Am 7. August 2025 hat das Bundesministerium der Finanzen (BMF) den Referentenentwurf für das Neunte Gesetz zur Änderung des Steuerberatungsgesetzes (StBerG) veröffentlicht. Versteckt in einer scheinbar technischen Änderung des § 55a StBerG steckt eine weitreichende Reform:
Künftig sollen sich nur solche Wirtschaftsprüfungs- und Buchprüfungsgesellschaften an Steuerberatungsgesellschaften beteiligen dürfen, die selbst sämtliche Anerkennungsvoraussetzungen nach dem StBerG erfüllen.
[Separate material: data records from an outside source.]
(* ===== verification/ParseProps.v ===== *)
(** * The shape of a component is checked without evaluating it

    A component whose body cannot be evaluated yet, because the facts of its
    host are not known, is checked with [ValidateComponentBodyShape] instead of
    [ParseComponentBody].  [agree] relates a validator to the reader of the same
    block: the validator accepts whatever the reader accepts, and once it has
    accepted, the reader only fails on the value of an expression. *)
From S2P Require Import Prelude Sha256 GoValue GoStrings IR Values InputType Merge Hcl Parse.

Definition is_shape (e : parse_error) : Prop :=
  match e with ShapeError _ _ _ => True | _ => False end.

Definition agree {A B} (R : A -> B -> Prop) (c : P A) (r : P B) : Prop :=
  match c, r with
  | Ok a, Ok b => R a b
  | Ok _, Err e => ~ is_shape e
  | Err _, Ok _ => False
  | Err _, Err _ => True
  end.

Lemma agree_imp {A B} (R R' : A -> B -> Prop) c r :
  agree R c r -> (forall a b, R a b -> R' a b) -> agree R' c r.
Proof. destruct c, r; cbn; auto. Qed.

Lemma agree_same {A} (m : P A) : agree eq m m.
Proof. by destruct m. Qed.

Lemma agree_bind {A B C D} (R : A -> B -> Prop) (Q : C -> D -> Prop) c r f g :
  agree R c r -> (forall a b, R a b -> agree Q (f a) (g b)) -> agree Q (c ≫= f) (r ≫= g).
Proof.
  intros Hcr Hfg. destruct c as [a|], r as [b|]; cbn in *; try done.
  - by apply Hfg.
  - destruct (f a); cbn; done.
Qed.

(** The same step on both sides. *)
Lemma agree_step {A C D} (Q : C -> D -> Prop) (m : P A) f g :
  (forall a, m = Ok a -> agree Q (f a) (g a)) -> agree Q (m ≫= f) (m ≫= g).
Proof. intros Hfg. destruct m as [a|]; cbn; [by apply Hfg|done]. Qed.

(** A step of the reader only. *)
Lemma agree_read {B C D} (Q : C -> D -> Prop) (c : P C) (r : P B) (g : B -> P D) :
  (forall e, r = Err e -> ~ is_shape e) -> (forall b, r = Ok b -> agree Q c (g b)) -> agree Q c (r ≫= g).
Proof.
  intros He Hg. destruct r as [b|e]; cbn; [by apply Hg|]. destruct c; cbn; [by apply He|done].
Qed.

Lemma agree_with {A B} (R : A -> B -> Prop) (p : B -> Prop) c r :
  agree R c r -> (forall b, r = Ok b -> p b) -> agree (fun a b => R a b /\ p b) c r.
Proof. destruct c, r; cbn; auto. Qed.

Lemma agree_fold {A B X} (R : A -> B -> Prop) (f : A -> X -> P A) (g : B -> X -> P B) l a b :
  R a b -> (forall x a b, x ∈ l -> R a b -> agree R (f a x) (g b x)) ->
  agree R (fold_res f l a) (fold_res g l b).
Proof.
  revert a b. induction l as [|x l IH]; intros a b Hab Hl; [done|]. cbn.
  assert (H := Hl x a b ltac:(by left) Hab). destruct (f a x) as [a'|], (g b x) as [b'|]; cbn in *; try done.
  - apply IH; [done|]. intros y ???. apply Hl. by right.
  - destruct (fold_res f l a'); done.
Qed.

Lemma agree_Ok {A B} (R : A -> B -> Prop) a b : R a b -> agree R (Ok a) (Ok b).
Proof. done. Qed.

(** ** Attributes *)

Lemma fold_guards {X} (p : X -> bool) (err : X -> parse_error) (l : list X) :
  (fold_res (fun (_ : unit) x => guard_or (p x) (err x)) l tt = Ok tt /\ forallb p l = true)
  \/ ((exists e, fold_res (fun (_ : unit) x => guard_or (p x) (err x)) l tt = Err e) /\ forallb p l = false).
Proof.
  induction l as [|x l IH]; cbn; [by left|]. unfold guard_or. destruct (p x); cbn; [done|]. right. eauto.
Qed.
(** A resolution started by a host. *)
Lemma resolve_root (names : list string) i c :
  i ∈ names -> cache_ok Profiles c -> visiting c = ∅ ->
  outcome Profiles ∅ ([] ++ [i]) i (resolveProfile Profiles (size Profiles) i [] c).
Proof.
  intros _ Hc HV. rewrite <- HV. apply resolveProfile_outcome; try done.
  - constructor.
  - by intros n ?%elem_of_nil.
  - cbn. lia.
  - repeat constructor.
Qed.

Lemma mergeHost_outcome host c :
  cache_ok Profiles c -> visiting c = ∅ ->
  match mergeHost Profiles host c with
  | (Ok out, c') => host_resolves host out /\ cache_ok Profiles c' /\ visiting c' = ∅
  | (Err e, _) =>
      (forall out, ~ host_resolves host out) /\ e <> DepthExceeded /\
      forall source path, e = ImportCycle source path ->
        exists first, first ∈ hst_Imports host /\ import_cycle first path
  end.
Proof.
  intros Hc HV. unfold mergeHost, mbind, M_bind.
  assert (Himp := merge_imports_outcome Profiles (fun i => resolveProfile Profiles (size Profiles) i [])
    (HostImportFailed (hst_Source host) (hst_Name host)) [] ∅ (hst_Imports host) (fun i e => I)).
  specialize (fun H => Himp H (MapValue ∅ (hst_Source host)) [] c Hc HV).
  destruct (merge_imports _ _ _ _ c) as [[acc|e] c1].
  2:{ destruct Himp as ((i & Hi & He) & Hno).
      - by apply resolve_root.
      - split_and!.
        + intros out (rs & raw & Hrs & Hraw & _). eauto.
        + by intros ->.
        + intros source path ->. exists i. destruct He as (Hpre & Hs & l & name & p & -> & Hn & _).
          split_and!; [done|]. split_and!; [done..|]. eauto. }
  destruct Himp as (Hc1 & HV1 & rs & Hrs & Hraw & Ha).
  { by apply resolve_root. }
  unfold lift. destruct (Merge acc.1 (hst_Body host)) as [merged|e] eqn:Em; cbn [map_err].
  - split_and!; [|done..]. exists rs, acc.1. cbn. split_and!; [done..|]. by rewrite Ha.
  - split_and!; [|done..]. intros out (rs' & raw' & Hrs' & Hraw' & Hm' & _).
    rewrite <- (resolves_list_det _ _ _ Hrs _ Hrs') in Hraw'. congruence.
Qed.

Lemma host_resolves_det host out out' : host_resolves host out -> host_resolves host out' -> out = out'.
Proof.
  intros (rs & raw & Hrs & Hraw & Hm & Ha) (rs' & raw' & Hrs' & Hraw' & Hm' & Ha').
  rewrite <- (resolves_list_det _ _ _ Hrs _ Hrs') in Hraw', Ha'.
  assert (raw' = raw) as -> by congruence. destruct out, out'; cbn in *. congruence.
Qed.

(** C29: merging a host with its profiles computes exactly the declarative
    import semantics.  Started with a cache of resolved profiles and no profile
    being resolved, it succeeds iff the import lists of the host and of the
    profiles below it have a meaning, with that body and those assertions, and
    leaves such a compiler for the next host: the cache and the marks do not
    show.  It never runs out of depth, and a reported cycle is a path of imports
    from one of the host's imports that returns to a profile on it. *)
Theorem mergeHost_spec (host : Host Assert) (c : compiler Assert) :
  cache_ok Profiles c -> visiting c = ∅ ->
  (forall out, (mergeHost Profiles host c).1 = Ok out <-> host_resolves host out) /\
  (forall out c', mergeHost Profiles host c = (Ok out, c') ->
     cache_ok Profiles c' /\ visiting c' = ∅) /\
  (forall e c', mergeHost Profiles host c = (Err e, c') ->
     e <> DepthExceeded /\
     forall source path, e = ImportCycle source path ->
       exists first, first ∈ hst_Imports host /\ import_cycle first path).
Proof.
  intros Hc HV. assert (H := mergeHost_outcome host c Hc HV).
  destruct (mergeHost Profiles host c) as [[out|e] c1].
  - destruct H as (Hout & Hc1 & HV1). split_and!; [|by intros ? ? [= <- <-]|done].
    intros out'. cbn. split; [by intros [= <-]|]. intros Hout'. f_equal. by eapply host_resolves_det.
  - destruct H as (Hno & He). split_and!; [|done|by intros ? ? [= <- <-]].
    intros out. cbn. split; [done|]. by intros ?%Hno.
Qed.
(* ===== verification/Dependencies.v ===== *)
(** * Explicit dependencies: [internal/core/merge/resource_dependencies.go]

    [depends_on] entries are typed references to packages, files, services and
    artifacts; [resourceDependencies] turns those of one scope (a host or a
    component) into addresses, [resolveArtifactDependencies] fills in the
    artifacts, which another component may install. *)
From S2P Require Import Prelude Sha256 GoValue IR Values Fields.

Record resourceDeclaration := {
  decl_typ : string;
  decl_label : string;
  decl_address : string;
  decl_value : Value;
}.

Inductive dependency_error :=
| FieldError (e : field_error)
| DependsOnNotList (source : SourceRef)
| EntryNotReference (source : SourceRef)
| ListFormPackage (source : SourceRef) (name : string)
| UnknownReference (source : SourceRef) (display : string)
| AmbiguousReference (source : SourceRef) (display : string) (addresses : list string).

Abbreviation D := (result dependency_error).

(** The byte ["\x00"] that separates the parts of a key. *)
Definition NUL : string := byte_str 0.

Definition resourceReferenceKey (typ name : string) : string := typ +:+ NUL +:+ name.

(** A rune outside ASCII is refused, as each of its bytes is. *)
Definition hcl_rune (i : nat) (b : N) : bool :=
  in_range 97 122 b || in_range 65 90 b || (b =? 95)%N || (b =? 45)%N
  || (bool_decide (0 < i) && in_range 48 57 b).

Definition hclIdentifier (value : string) : bool :=
  negb (bool_decide (value = "")) && forallb id (imap hcl_rune (Sha256.bytes value)).

Definition resourceReferenceDisplay (typ name : string) : string :=
  if hclIdentifier name then typ +:+ "." +:+ name
  else typ +:+ "[" +:+ strconv_Quote name +:+ "]".

Definition listPackageDeclared (raw : Value) (name : string) : bool :=
  match field raw "packages" with
  | None => false
  | Some packages =>
      match field packages "install" with
      | None => false
      | Some install =>
          IsList install && existsb (fun item => bool_decide (StringValue item = Some name)) (v_List install)
      end
  end.

(** ** Declarations *)

Inductive resource_type := TPackage | TFile | TService.

(** The rows of the table in [dependencyDeclarations]. *)
Definition decl_domain (t : resource_type) : string :=
  match t with TPackage => "packages" | TFile => "files" | TService => "services" end.
Definition decl_collection (t : resource_type) : string :=
  match t with TPackage => "package" | TFile => "file" | TService => "service" end.
Definition address_collection (t : resource_type) : string :=
  match t with TPackage => "install" | TFile => "file" | TService => "service" end.

Definition decl_identity (t : resource_type) (value : Value) (label : string) : D string :=
  match t with
  | TPackage => Ok label
  | TFile => map_err FieldError (objectPath value "path" label)
  | TService => map_err FieldError (objectName value "name" label)
  end.

Definition resource_address (prefix : string) (t : resource_type) (identity : string) : string :=
  prefix +:+ "." +:+ decl_domain t +:+ "." +:+ address_collection t +:+ "[" +:+
  strconv_Quote identity +:+ "]".

Definition declare (prefix : string) (t : resource_type) (objects : gmap string Value)
    (out : list resourceDeclaration) (label : string) : D (list resourceDeclaration) :=
  let value := default zeroValue (objects !! label) in
  identity ← decl_identity t value label;
  Ok (out ++ [{| decl_typ := decl_collection t; decl_label := label;
                 decl_address := resource_address prefix t identity; decl_value := value |}]).

Definition declare_type (raw : Value) (prefix : string) (out : list resourceDeclaration)
    (t : resource_type) : D (list resourceDeclaration) :=
  match field raw (decl_domain t) with
  | None => Ok out
  | Some domain =>
      objects ← map_err FieldError (objectCollection domain (decl_collection t));
      match objects with
      | None => Ok out
      | Some objects => fold_res (declare prefix t objects) (sorted_keys objects) out
      end
  end.

Definition dependencyDeclarations (raw : Value) (prefix : string) : D (list resourceDeclaration) :=
  fold_res (declare_type raw prefix) [TPackage; TFile; TService] [].

(** ** References of one scope *)

Definition by_reference (declarations : list resourceDeclaration)
  : gmap string resourceDeclaration :=
  fold_left (fun m d => <[resourceReferenceKey (decl_typ d) (decl_label d) := d]> m) declarations ∅.

(** The output slice and the [seen] set. *)
Record dep_state := { ds_out : list ResourceDependencySpec; ds_seen : gset string }.

(** [if _, exists := seen[key]; exists { continue }], then mark and append. *)
Definition add_once (key : string) (dep : ResourceDependencySpec) (s : dep_state) : dep_state :=
  if decide (key ∈ ds_seen s) then s
  else {| ds_out := ds_out s ++ [dep]; ds_seen := {[key]} ∪ ds_seen s |}.

Definition add_reference (raw : Value) (byReference : gmap string resourceDeclaration)
    (declaration : resourceDeclaration) (s : dep_state) (item : Value) : D dep_state :=
  match v_ResourceReference item with
  | None => Err (EntryNotReference (v_Source item))
  | Some ref =>
      if bool_decide (rref_Type ref = "artifact") then
        Ok (add_once (decl_address declaration +:+ NUL +:+ "artifact" +:+ NUL +:+ rref_Name ref)
              {| dep_From := decl_address declaration; dep_DependsOn := "";
                 dep_ArtifactPath := rref_Name ref; dep_Source := rref_Source ref |} s)
      else
        match byReference !! resourceReferenceKey (rref_Type ref) (rref_Name ref) with
        | None =>
            if bool_decide (rref_Type ref = "package") && listPackageDeclared raw (rref_Name ref)
            then Err (ListFormPackage (rref_Source ref) (rref_Name ref))
            else Err (UnknownReference (rref_Source ref)
                        (resourceReferenceDisplay (rref_Type ref) (rref_Name ref)))
        | Some target =>
            Ok (add_once (decl_address declaration +:+ NUL +:+ decl_address target)
                  {| dep_From := decl_address declaration; dep_DependsOn := decl_address target;
                     dep_ArtifactPath := ""; dep_Source := rref_Source ref |} s)
        end
  end.

Definition add_declaration (raw : Value) (byReference : gmap string resourceDeclaration)
    (s : dep_state) (declaration : resourceDeclaration) : D dep_state :=
  match field (decl_value declaration) "depends_on" with
  | None => Ok s
  | Some dependsOn =>
      _ ← guard_or (IsList dependsOn) (DependsOnNotList (v_Source dependsOn));
      fold_res (add_reference raw byReference declaration) (v_List dependsOn) s
  end.

Definition resourceDependencies (raw : Value) (prefix : string) : D (list ResourceDependencySpec) :=
  declarations ← dependencyDeclarations raw prefix;
  s ← fold_res (add_declaration raw (by_reference declarations)) declarations
        {| ds_out := []; ds_seen := ∅ |};
  Ok (ds_out s).

(** ** Artifacts *)

(** The fields of [ir.ComponentInstanceSpec] read here: the name and the
    install path, [None] without an install block. *)
Record ComponentInstall := { ci_Name : string; ci_InstallPath : option string }.

Definition artifact_address (hostName component path : string) : string :=
  "host." +:+ hostName +:+ ".components." +:+ component +:+ ".artifact.install[" +:+
  strconv_Quote path +:+ "]".

Definition index_component (hostName : string) (index : gmap string (list string))
    (component : ComponentInstall) : gmap string (list string) :=
  match ci_InstallPath component with
  | None => index
  | Some path =>
      if bool_decide (path = "") then index
      else <[path := default [] (index !! path) ++ [artifact_address hostName (ci_Name component) path]]>
             index
  end.

Definition artifactInstallAddresses (hostName : string) (components : list ComponentInstall)
  : gmap string (list string) :=
  fold_left (index_component hostName) components ∅.

Definition resolve_artifact (index : gmap string (list string)) (dep : ResourceDependencySpec)
  : D ResourceDependencySpec :=
  let path := dep_ArtifactPath dep in
  if bool_decide (path = "") then Ok dep
  else match default [] (index !! path) with
  | [] => Err (UnknownReference (dep_Source dep) (resourceReferenceDisplay "artifact" path))
  | [address] =>
      Ok {| dep_From := dep_From dep; dep_DependsOn := address; dep_ArtifactPath := "";
            dep_Source := dep_Source dep |}
  | addresses =>
      Err (AmbiguousReference (dep_Source dep) (resourceReferenceDisplay "artifact" path) addresses)
  end.

(** The slice is rewritten in place, up to the first error. *)
Fixpoint resolveArtifactDependencies (dependencies : list ResourceDependencySpec)
    (index : gmap string (list string)) : D (list ResourceDependencySpec) :=
  match dependencies with
  | [] => Ok []
  | dep :: dependencies =>
      dep' ← resolve_artifact index dep;
      rest ← resolveArtifactDependencies dependencies index;
      Ok (dep' :: rest)
  end.
(** ** Artifacts *)

Lemma resolve_artifacts_Forall2 index deps deps' :
  resolveArtifactDependencies deps index = Ok deps' ->
  Forall2 (fun dep dep' => resolve_artifact index dep = Ok dep') deps deps'.
Proof.
  revert deps'; induction deps as [|dep deps IH]; intros deps'; cbn.
  - intros [= <-]. constructor.
  - destruct (resolve_artifact index dep) as [dep1|] eqn:E; [|done].
    destruct (resolveArtifactDependencies deps index) as [rest|]; [|done]. rewrite !Ok_bind.
    intros [= <-]. by constructor; [|apply IH].
Qed.

(** The address a dependency has after artifacts are resolved. *)
Lemma resolve_artifact_Ok index dep dep' :
  resolve_artifact index dep = Ok dep' ->
  dep_From dep' = dep_From dep /\
  ((dep_ArtifactPath dep = "" /\ dep_DependsOn dep' = dep_DependsOn dep) \/
   (dep_ArtifactPath dep <> "" /\ index !! dep_ArtifactPath dep = Some [dep_DependsOn dep'])).
Proof.
  unfold resolve_artifact. case_bool_decide as Hp; [intros [= <-]; auto|].
  destruct (index !! dep_ArtifactPath dep) as [[|a [|b l]]|] eqn:E; cbn; try done.
  intros [= <-]. cbn. auto.
Qed.

(** Every indexed address is an artifact address of the host. *)
Lemma artifact_index_scope host components path addresses :
  artifactInstallAddresses host components !! path = Some addresses ->
  Forall (fun a => exists component, a = artifact_address host component path) addresses.
Proof.
  unfold artifactInstallAddresses.
  assert (Hgo : forall index : gmap string (list string),
    (forall p l, index !! p = Some l -> Forall (fun a => exists c, a = artifact_address host c p) l) ->
    forall p l, fold_left (index_component host) components index !! p = Some l ->
      Forall (fun a => exists c, a = artifact_address host c p) l).
  { induction components as [|c components IH]; intros index Hi; [done|]. cbn [fold_left]. apply IH.
    intros p l. unfold index_component. destruct (ci_InstallPath c) as [q|]; [|by apply Hi].
    case_bool_decide; [by apply Hi|]. destruct (decide (q = p)) as [->|Hne].
    - rewrite lookup_insert_eq. intros [= <-]. apply Forall_app. split; [|by repeat econstructor].
      destruct (index !! p) as [l0|] eqn:E; [by apply Hi in E|constructor].
    - rewrite lookup_insert_ne by done. by apply Hi. }
  apply Hgo. intros p l H. by rewrite lookup_empty in H.
Qed.

(** ** From [depends_on] to edges *)

(** The address a reference means: the installing component's artifact, or the
    declaration of that type and label. *)
Definition refers (decls : list resourceDeclaration) (index : gmap string (list string))
    (ref : ResourceReference) (t : string) : Prop :=
  (rref_Type ref = "artifact" /\ index !! rref_Name ref = Some [t]) \/
  (rref_Type ref <> "artifact" /\ exists target, target ∈ decls /\
     decl_typ target = rref_Type ref /\ decl_label target = rref_Name ref /\ decl_address target = t).

Definition written_edge (decls : list resourceDeclaration) (index : gmap string (list string))
    (from t : string) : Prop :=
  exists d item ref, d ∈ decls /\ decl_address d = from /\ item ∈ depends_items d /\
    v_ResourceReference item = Some ref /\ refers decls index ref t.

Lemma resourceDependencies_cores raw prefix decls deps :
  no_nul prefix = true -> dependencyDeclarations raw prefix = Ok decls ->
  (forall d item, d ∈ decls -> item ∈ depends_items d -> parsed_item item) ->
  resourceDependencies raw prefix = Ok deps ->
  forall c, c ∈ (core <$> deps) <->
    exists d item, d ∈ decls /\ item ∈ depends_items d /\ wants decls d item c.
Proof.
  intros Hp Hd Hparsed H c. unfold resourceDependencies in H. rewrite Hd, Ok_bind in H.
  apply bind_Ok in H as (s & Hs & [= <-]).
  apply (add_declarations_ok raw prefix decls Hp (dependencyDeclarations_declared _ _ _ Hd)) in Hs as [_ Hx].
  - rewrite Hx. cbn. split; [by intros [?%elem_of_nil|?]|auto].
  - intros d Hin. split; [done|]. apply Forall_forall. eauto.
  - split; [by intros ? ?%elem_of_nil|]. intros k. cbn. split; [by intros ?%elem_of_empty|].
    by intros (? & ?%elem_of_nil & _).
Qed.

(** The resolved dependencies are exactly the written edges. *)
Lemma resolved_edges raw prefix index decls deps deps' :
  no_nul prefix = true -> dependencyDeclarations raw prefix = Ok decls ->
  (forall d item, d ∈ decls -> item ∈ depends_items d -> parsed_item item) ->
  resourceDependencies raw prefix = Ok deps -> resolveArtifactDependencies deps index = Ok deps' ->
  forall from t, edge_of deps' from t <-> written_edge decls index from t.
Proof.
  intros Hp Hd Hparsed Hdeps Hres%resolve_artifacts_Forall2 from t.
  assert (Hc := resourceDependencies_cores _ _ _ _ Hp Hd Hparsed Hdeps). split.
  - intros (dep' & Hin' & <- & <-). apply list_elem_of_lookup in Hin' as [i Hi].
    destruct (Forall2_lookup_r _ _ _ _ _ Hres Hi) as (dep & Hdep & Hr).
    apply list_elem_of_lookup_2 in Hdep. apply resolve_artifact_Ok in Hr as [-> Ht].
    destruct (proj1 (Hc (core dep)) (list_elem_of_fmap_2 core _ _ Hdep)) as (d & item & Hdin & Hit & ref & Href & Hw).
    exists d, item, ref. unfold core, refers in *.
    destruct Hw as [[Hty [= -> Hdo Hap]]|(Hty & target & Htin & Htt & Htl & [= -> Hdo Hap])].
    + split_and!; [done..|]. left. split; [done|]. rewrite <- Hap. destruct Ht as [[He _]|[_ Ht]]; [|done].
      destruct (Hparsed d item Hdin Hit ref Href) as [_ Hne]. congruence.
    + split_and!; [done..|]. right. split; [done|]. exists target. split_and!; [done..|].
      destruct Ht as [[_ ->]|[Hne _]]; congruence.
  - intros (d & item & ref & Hdin & <- & Hit & Href & Ht).
    assert (exists dep, dep ∈ deps /\ dep_From dep = decl_address d /\
      forall dep', resolve_artifact index dep = Ok dep' -> dep_DependsOn dep' = t)
      as (dep & Hdep & Hfrom & Hdo).
    { destruct Ht as [[Hty Hidx]|(Hty & target & Htin & Htt & Htl & <-)].
      - assert (Hcd : (decl_address d, "", rref_Name ref) ∈ (core <$> deps)).
        { apply Hc. exists d, item. split_and!; [done..|]. exists ref. auto. }
        apply list_elem_of_fmap in Hcd as (dep & Hcore & Hdep).
        exists dep. injection Hcore as Hf _ Ha. split_and!; [done..|].
        intros dep' [_ [[He _]|[_ He]]]%resolve_artifact_Ok; [|congruence].
        destruct (Hparsed d item Hdin Hit ref Href) as [_ Hne]. congruence.
      - assert (Hcd : (decl_address d, decl_address target, "") ∈ (core <$> deps)).
        { apply Hc. exists d, item. split_and!; [done..|]. exists ref. split; [done|]. right.
          split; [done|]. by exists target. }
        apply list_elem_of_fmap in Hcd as (dep & Hcore & Hdep).
        exists dep. injection Hcore as Hf Hto Ha. split_and!; [done..|].
        intros dep' [_ [[_ ->]|[Hne _]]]%resolve_artifact_Ok; congruence. }
    apply list_elem_of_lookup in Hdep as [i Hi].
    destruct (Forall2_lookup_l _ _ _ _ _ Hres Hi) as (dep' & Hdep' & Hr).
    exists dep'. split_and!; [by eapply list_elem_of_lookup_2| |by apply Hdo].
    apply resolve_artifact_Ok in Hr as [-> _]. done.
Qed.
Damit würde eine bislang gängige Struktur, über die sich Finanzinvestoren regelmäßig über EU-/EWR-Prüfungsgesellschaften mittelbar an Steuerberatungsgesellschaften beteiligen, faktisch ausgeschlossen.
In unserer Beitragsserie beleuchten wir die rechtlichen, wirtschaftlichen und praktischen Folgen der geplanten Neuregelung und halten Sie über den aktuellen Stand auf dem Laufenden.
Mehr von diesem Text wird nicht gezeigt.